A disconnected cut of a connected graph is a vertex cut that itself also induces a disconnected subgraph. The corresponding decision problem is called Disconnected Cut. This problem is known to be NP-hard on general graphs. We prove that it is polynomial-time solvable on claw-free graphs, answering a question of Ito et al. (TCS 2011). The basis for our result is a decomposition theorem for claw-free graphs of diameter 2, which we believe is of independent interest and builds on the research line initiated by Chudnovsky and Seymour (JCTB 2007–2012) and Hermelin et al. (ICALP 2011). On our way to exploit this decomposition theorem, we characterize how disconnected cuts interact with certain cobipartite subgraphs, and prove two further algorithmic results, namely that Disconnected Cut is polynomial-time solvable on circular-arc graphs and line graphs.

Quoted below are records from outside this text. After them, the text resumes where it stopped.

(** * LibTrace: image map, symbol resolution, state sink, SID decoder and
      ETW parser front-end, embedded from the C++ sources.

    Layout: one module per C++ namespace ([base], [symbols], [event],
    [parser], [state], [etw]) holding the embedded definitions, followed by
    the modules of facts proved about them. *)

From Stdlib Require Import ZArith List Bool Lia Sorting.Sorted.
From Stdlib Require Import Strings.Byte Strings.Ascii Strings.String.
From Stdlib Require Floats.SpecFloat.
From stdpp Require Import gmap strings list.

Local Open Scope Z_scope.
Local Set Warnings "-register-all".

(** ** namespace base : fixed-width integers (base/types.h) *)
Module base.

(** [uint64_t] values are integers in [0, 2^64); arithmetic wraps. *)
Definition uint64_max : Z := 2 ^ 64 - 1.
Definition wrap64 (z : Z) : Z := z mod 2 ^ 64.
Definition add64 (a b : Z) : Z := wrap64 (a + b).
Definition sub64 (a b : Z) : Z := wrap64 (a - b).
Definition is_uint64 (z : Z) : Prop := 0 <= z <= uint64_max.

(** [std::wstring]: the sequence of its code units. *)
Abbreviation wstring := (list Z).

(** Modelled from the spec: [base::WStringEndsWith] (base/string_utils) is
    not among the sources; the spec speaks of "paths whose suffix is not the
    expected extension", so this is the plain suffix test. *)
Fixpoint wstring_eqb (a b : wstring) : bool :=
  match a, b with
  | [], [] => true
  | x :: a', y :: b' => (x =? y) && wstring_eqb a' b'
  | _, _ => false
  end.
Definition set_el_src (x : ObjectURL) (s : HTMLVideoElement) : HTMLVideoElement :=
  mkVideo x (el_currentTime s) (el_duration s) (el_volume s) (el_muted s)
    (el_playbackRate s) (el_error s) (el_audioTracks s).
Definition set_el_currentTime (x : Q) (s : HTMLVideoElement) : HTMLVideoElement :=
  mkVideo (el_src s) x (el_duration s) (el_volume s) (el_muted s) (el_playbackRate s)
    (el_error s) (el_audioTracks s).
Definition set_el_duration (x : Q) (s : HTMLVideoElement) : HTMLVideoElement :=
  mkVideo (el_src s) (el_currentTime s) x (el_volume s) (el_muted s)
    (el_playbackRate s) (el_error s) (el_audioTracks s).
Definition set_el_volume (x : Q) (s : HTMLVideoElement) : HTMLVideoElement :=
  mkVideo (el_src s) (el_currentTime s) (el_duration s) x (el_muted s)
    (el_playbackRate s) (el_error s) (el_audioTracks s).
Definition set_el_muted (x : bool) (s : HTMLVideoElement) : HTMLVideoElement :=
  mkVideo (el_src s) (el_currentTime s) (el_duration s) (el_volume s) x
    (el_playbackRate s) (el_error s) (el_audioTracks s).
Definition set_el_playbackRate (x : Q) (s : HTMLVideoElement) : HTMLVideoElement :=
  mkVideo (el_src s) (el_currentTime s) (el_duration s) (el_volume s) (el_muted s) x
    (el_error s) (el_audioTracks s).
Definition set_el_error (x : option MediaError) (s : HTMLVideoElement) : HTMLVideoElement :=
  mkVideo (el_src s) (el_currentTime s) (el_duration s) (el_volume s) (el_muted s)
    (el_playbackRate s) x (el_audioTracks s).
Definition set_el_audioTracks (x : option (list NativeAudioTrack)) (s : HTMLVideoElement) : HTMLVideoElement :=
  mkVideo (el_src s) (el_currentTime s) (el_duration s) (el_volume s) (el_muted s)
    (el_playbackRate s) (el_error s) x.

(** A [<div>] the component holds a ref to; only its presence matters. *)
Inductive HTMLDivElement : Type := DivElement.
(** * Shapely: ring orientation, geometry constructors and the coordinate
      transform pipeline

    A shallow embedding of
    - [shapely/algorithms/cga.py]  ([signed_area], [_is_ccw_fallback],
      [is_ccw], [force_ccw]),
    - [shapely/geometry/polygon.py] ([LinearRing.__new__],
      [Polygon.__new__], [InteriorRingSequence], [Polygon.from_bounds],
      [orient]),
    - [shapely/coordinates.py] ([transform] and its helpers,
      [set_coordinates]).

    Conventions.  Python exceptions are values of [exn] carried by
    [result].  The orientation code is written once, over the
    operations of an arithmetic ([Arith]): [binary64] is the float64
    arithmetic in which numpy runs it, [exact] the rational arithmetic
    in which its formula is read as mathematics.  What is proved for
    every arithmetic holds of the code as it runs; what is proved for
    [exact] only says so.  The transform pipeline never computes with
    ordinates, so it is stated over an arbitrary scalar type with a
    distinguished NaN and an equality test. *)

From Stdlib Require Import String.
From Stdlib Require Import List Bool Arith ZArith QArith Qfield Lia Lqa.
From Stdlib Require Import Floats.
Import ListNotations.
Local Open Scope string_scope.
Local Open Scope list_scope.
Local Open Scope Q_scope.

Set Implicit Arguments.

(** ** Exceptions and results *)

Inductive exn : Type :=
| IndexError
| ValueError
| TypeError
| AttributeError
| NotImplementedError
| GeometryTypeError
| TopologicalError
| GEOSException          (* raised by the geometry engine *)
| KeyboardInterrupt.   (* a [BaseException] that is not an [Exception] *)

(** [except Exception:] catches everything but the [BaseException]s
    that do not derive from [Exception]. *)
Definition is_Exception (e : exn) : bool :=
  match e with
  | KeyboardInterrupt => false
  | _ => true
  end.

Inductive result (A : Type) : Type :=
| Ok (a : A)
| Raise (e : exn).
Arguments Ok {A} a.
Arguments Raise {A} e.

Definition bind {A B} (r : result A) (k : A -> result B) : result B :=
  match r with
  | Ok a => k a
  | Raise e => Raise e
  end.

Notation "x <- r ;; k" := (bind r (fun x => k))
  (at level 61, r at next level, right associativity).

Definition raises {A} (r : result A) : Prop :=
  match r with Ok _ => False | Raise _ => True end.

Section MapResult.
Variables A B : Type.
Variable f : A -> result B.

(** A list comprehension whose body may raise: the first exception
    ends it. *)
Fixpoint map_result (l : list A) : result (list B) :=
  match l with
  | [] => Ok []
  | a :: l' => b <- f a ;; bs <- map_result l' ;; Ok (b :: bs)
  end.

End MapResult.

(** ** Geometries *)

Record coord (F : Type) : Type := Coord { cx : F; cy : F; cz : option F }.
Arguments Coord {F} cx cy cz.
Arguments cx {F} c.
Arguments cy {F} c.
Arguments cz {F} c.

Inductive multi_type : Type :=
| MultiPoint | MultiLineString | MultiPolygon | GeometryCollection.

(** The tagged variant of the geometry engine.  A [Point] holds zero or
    one coordinate; the empty geometry of a variant holds none. *)
#[warnings="-register-all"]
Inductive Geometry (F : Type) : Type :=
| Point (coords : list (coord F))
| LineString (coords : list (coord F))
| LinearRing (coords : list (coord F))
| Polygon (exterior : list (coord F)) (interiors : list (list (coord F)))
| Multi (t : multi_type) (geoms : list (Geometry F)).
Arguments Point {F} coords.
Arguments LineString {F} coords.
Arguments LinearRing {F} coords.
Arguments Polygon {F} exterior interiors.
Arguments Multi {F} t geoms.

连接图的不连续切割是一个顶点切割，它本身也可以引发不连续的子图。相应的决策问题称为Disconnected Cut。已知此问题在一般图形上是NP难的。我们证明了它在无爪图中是多项式时间可解的，回答了伊藤等人的问题。（TCS 2011）。我们的结果的基础是直径为2的无爪图的分解定理，我们认为这是独立的兴趣，它建立在Chudnovsky和Seymour（JCTB 2007–2012）和Hermelin等人的研究基础上。（ICALP 2011）。在利用这一分解定理的方法中，我们表征了不连续的割线如何与某些共邻子图相互作用，并证明了另外两个算法结果，即Disconnected Cut在圆弧图和线图上可以多项式求解。